The range of biochemical testing that is performed is based upon the index of suspicion that the patient in fact has a pheochromocytoma. Low index of suspicion includes a 24-hour urinary fractionated catecholamines and metanephrines. If there is a high index of suspicion, it is recommended to use a plasma fractionated metanephrines. These tests are performed by high-performance liquid chromatography (HPLC) with tandem mass spectroscopy or electrochemical detection. The more recent techniques have overcome the traditional problems that are associated with drug interference and contrast agents.


Catecholamines are an organic compound that are derived from the amino acid tyrosine. Tyrosine can either be derived from diet or synthesized from phenylalanine. Epinephrine, norepinephrine, and dopamine are the primary catecholamines that are secreted from the adrenal medulla during the sympathetic flight-or-fight response.

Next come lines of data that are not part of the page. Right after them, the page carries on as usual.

(* ===== verification/Authz.v ===== *)
(** Authorisation: principals (src/go/internal/auth/principal.go) and the
    scope policy (src/go/internal/authz/policy.go). *)

From S2P Require Import Prelude.

Definition ScopeDatasetsRead : string := "datasets:read".
Definition ScopeDatasetsWrite : string := "datasets:write".
Definition ScopeJobsRead : string := "jobs:read".
Definition ScopeJobsWrite : string := "jobs:write".
Definition ScopeArtifactsRead : string := "artifacts:read".

Definition AuthMethodBearer : string := "bearer".
Definition AuthMethodAPIKey : string := "api-key".

Definition RoleAdmin : string := "ADMIN".
Definition RoleUser : string := "USER".
Definition RoleService : string := "SERVICE".

Record Principal := mkPrincipal {
  UserID : uuid; Role : string; Scopes : list string; AuthMethod : string
}.

Definition knownScopes : list string :=
  [ScopeDatasetsRead; ScopeDatasetsWrite; ScopeJobsRead; ScopeJobsWrite; ScopeArtifactsRead].

Definition DefaultUserScopes : list string :=
  [ScopeDatasetsRead; ScopeDatasetsWrite; ScopeJobsRead; ScopeJobsWrite; ScopeArtifactsRead].

Definition IsKnownScope (scope : string) : bool := bool_decide (scope ∈ knownScopes).

Definition HasScope (principal : Principal) (scope : string) : bool :=
  if bool_decide (UserID principal = uuid_nil) || negb (IsKnownScope scope) then false
  else if bool_decide (Role principal = RoleAdmin)
          && negb (bool_decide (AuthMethod principal = AuthMethodAPIKey)) then true
  else existsb (λ granted, bool_decide (granted = scope)) (Scopes principal).

Definition RequireScope (principal : Principal) (scope : string) : res unit :=
  if bool_decide (UserID principal = uuid_nil) then Err ErrUnauthenticated
  else if negb (HasScope principal scope) then Err ErrForbidden
  else Ok tt.

Definition CanAccessOwner (principal : Principal) (ownerID : uuid) (scope : string) : bool :=
  if bool_decide (ownerID = uuid_nil) || bool_decide (UserID principal = uuid_nil)
     || negb (HasScope principal scope) then false
  else bool_decide (Role principal = RoleAdmin) || bool_decide (UserID principal = ownerID).

Fixpoint validate_grants (principal : Principal) (seen requested : list string) : res unit :=
  match requested with
  | [] => Ok tt
  | scope :: requested =>
      if bool_decide (scope ∈ seen) then Err ErrInvalidScope
      else if negb (IsKnownScope scope) || negb (HasScope principal scope) then Err ErrInvalidScope
      else validate_grants principal (scope :: seen) requested
  end.

Definition ValidateGrantableScopes (principal : Principal) (requested : list string) : res unit :=
  validate_grants principal [] requested.

(** ** Properties *)

(** When a principal holds a scope: only an administrator that did not come
    with an API key holds scopes it was not granted. *)
Lemma HasScope_iff p s :
  HasScope p s = true ↔
    UserID p ≠ uuid_nil ∧ s ∈ knownScopes
    ∧ ((Role p = RoleAdmin ∧ AuthMethod p ≠ AuthMethodAPIKey) ∨ s ∈ Scopes p).
Proof.
  unfold HasScope, IsKnownScope.
  destruct (bool_decide_reflect (UserID p = uuid_nil)), (bool_decide_reflect (s ∈ knownScopes)); simpl;
    [naive_solver..| |naive_solver].
  destruct (bool_decide_reflect (Role p = RoleAdmin)),
    (bool_decide_reflect (AuthMethod p = AuthMethodAPIKey)); simpl; [|naive_solver| |];
    (rw existsb_exists; split;
     [ intros (x&Hx&->%bool_decide_eq_true); rw -list_elem_of_In in Hx; naive_solver
     | intros (_&_&[[]|Hin]); [done|exists s; rw -list_elem_of_In bool_decide_eq_true; done] ]).
Qed.

Lemma validate_grants_ok p seen l :
  validate_grants p seen l = Ok tt ↔
    NoDup l ∧ (∀ s, s ∈ l → s ∉ seen) ∧ ∀ s, s ∈ l → HasScope p s = true.
Proof.
  revert seen. induction l as [|s l IH]; intros seen; simpl.
  { split; [|done]. intros _. split_and!; [apply NoDup_nil_2|by intros ? ?%elem_of_nil..]. }
  rw list.NoDup_cons. destruct (bool_decide_reflect (s ∈ seen)) as [Hs|Hs].
  { split; [done|]. intros (_&H&_). exfalso. apply (H s); [by left|done]. }
  destruct (HasScope p s) eqn:Hh; rw ?orb_true_r.
  - assert (IsKnownScope s = true) as -> by
      (apply HasScope_iff in Hh as (_&?&_); by apply bool_decide_eq_true).
    simpl. rw IH. setoid_rewrite elem_of_cons. naive_solver.
  - split; [done|]. intros (_&_&H). rw (H s) // in Hh. by left.
Qed.

Lemma ValidateGrantableScopes_ok p l :
  ValidateGrantableScopes p l = Ok tt ↔ NoDup l ∧ ∀ s, s ∈ l → HasScope p s = true.
Proof.
  unfold ValidateGrantableScopes. rw validate_grants_ok. split; [by intros (?&_&?)|].
  intros [? ?]. split_and!; [done| |done]. intros s _. by apply not_elem_of_nil.
Qed.

Lemma CanAccessOwner_iff p owner s :
  CanAccessOwner p owner s = true ↔
    owner ≠ uuid_nil ∧ HasScope p s = true ∧ (Role p = RoleAdmin ∨ UserID p = owner).
Proof.
  assert (HasScope p s = true → UserID p ≠ uuid_nil) by by intros (?&_)%HasScope_iff.
  unfold CanAccessOwner. destruct (bool_decide_reflect (owner = uuid_nil)); simpl; [naive_solver|].
  destruct (bool_decide_reflect (UserID p = uuid_nil)), (HasScope p s); simpl; try naive_solver.
  rw orb_true_iff !bool_decide_eq_true. naive_solver.
Qed.

(** The principal of an API key: its owner, with the granted scopes. *)
Definition key_principal (owner : Principal) (granted : list string) : Principal :=
  mkPrincipal (UserID owner) (Role owner) granted AuthMethodAPIKey.

(** API keys cannot escalate.  A key whose scopes passed
    [ValidateGrantableScopes] never has a scope, nor reaches a resource, that
    its creator lacked at that time, an administrator's key included; and a key
    acts only within the scopes that were requested for it. *)
Lemma api_key_no_escalation p l s owner :
  ValidateGrantableScopes p l = Ok tt →
  (HasScope (key_principal p l) s = true → s ∈ l ∧ HasScope p s = true)
  ∧ (CanAccessOwner (key_principal p l) owner s = true → CanAccessOwner p owner s = true).
Proof.
  intros [_ Hall]%ValidateGrantableScopes_ok.
  assert (HasScope (key_principal p l) s = true → s ∈ l ∧ HasScope p s = true) as Hkey.
  { intros (_&_&[[_ ?]|Hin])%HasScope_iff; [done|]. simpl in Hin. auto. }
  split; [exact Hkey|]. rw !CanAccessOwner_iff. intros (?&[_ ?]%Hkey&?). done.
Qed.

Lemma api_key_no_escalation_witness :
  ∃ p, CanAccessOwner (key_principal p [ScopeJobsRead]) 7%N ScopeJobsRead = true
       ∧ CanAccessOwner p 7%N ScopeJobsRead = true
       ∧ HasScope (key_principal p [ScopeJobsRead]) ScopeJobsWrite = false.
Proof.
  exists (mkPrincipal 9%N RoleAdmin [] AuthMethodBearer).
  split; [reflexivity|split; [|reflexivity]].
  apply (api_key_no_escalation (mkPrincipal 9%N RoleAdmin [] AuthMethodBearer) [ScopeJobsRead]
           ScopeJobsRead 7%N); reflexivity.
Defined.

Norepinephrine is a neuromodulator and a hormone that circulates in the blood. Its primary function is to mobilize the brain and the body for action as part of the peripheral sympathetic system. In the flight-or-fight response norepinephrine causes arousal and alertness. It enhances the formation and retrieval of memory, and focuses attention. As a hormone it increases cardiac output by increasing the heart rate and blood pressure. It triggers glycolysis and increases vascular blood flow to the skeletal muscles.

Dopamine functions as a neurotransmitter that is released by neurons to send signals to other functioning nerve synapses. Dopamine plays a critical role in reward-motivated behavior. The anticipation of most types of rewards increase the levels of dopamine in the brain. Many addictive drugs mimic this pathway while simultaneously blocking the reuptake of it. Dopamine is also functional in the motor control pathway as a neuromodulator which controls the release of many other hormones. In circulation outside of the brain, dopamine functions as a chemical messenger. It inhibits norepinephrine release and acts as a vasodilator. It increases renal excretion of sodium. It acts to reduce insulin secretion and gastrointestinal motility.

Epinephrine, also known as adrenaline or adrenalin functions as a neurotransmitter, hormone, and as a medication. It plays an important role in increasing cardiac output, pupil dilation, and increasing insulin release to stimulate glycolysis. It acts on the alpha and beta receptors to ultimate activate the flight-or-fight response. Epinephrine is also used medically to treat a number of conditions including anaphylaxis, cardiac arrest, and bleeding.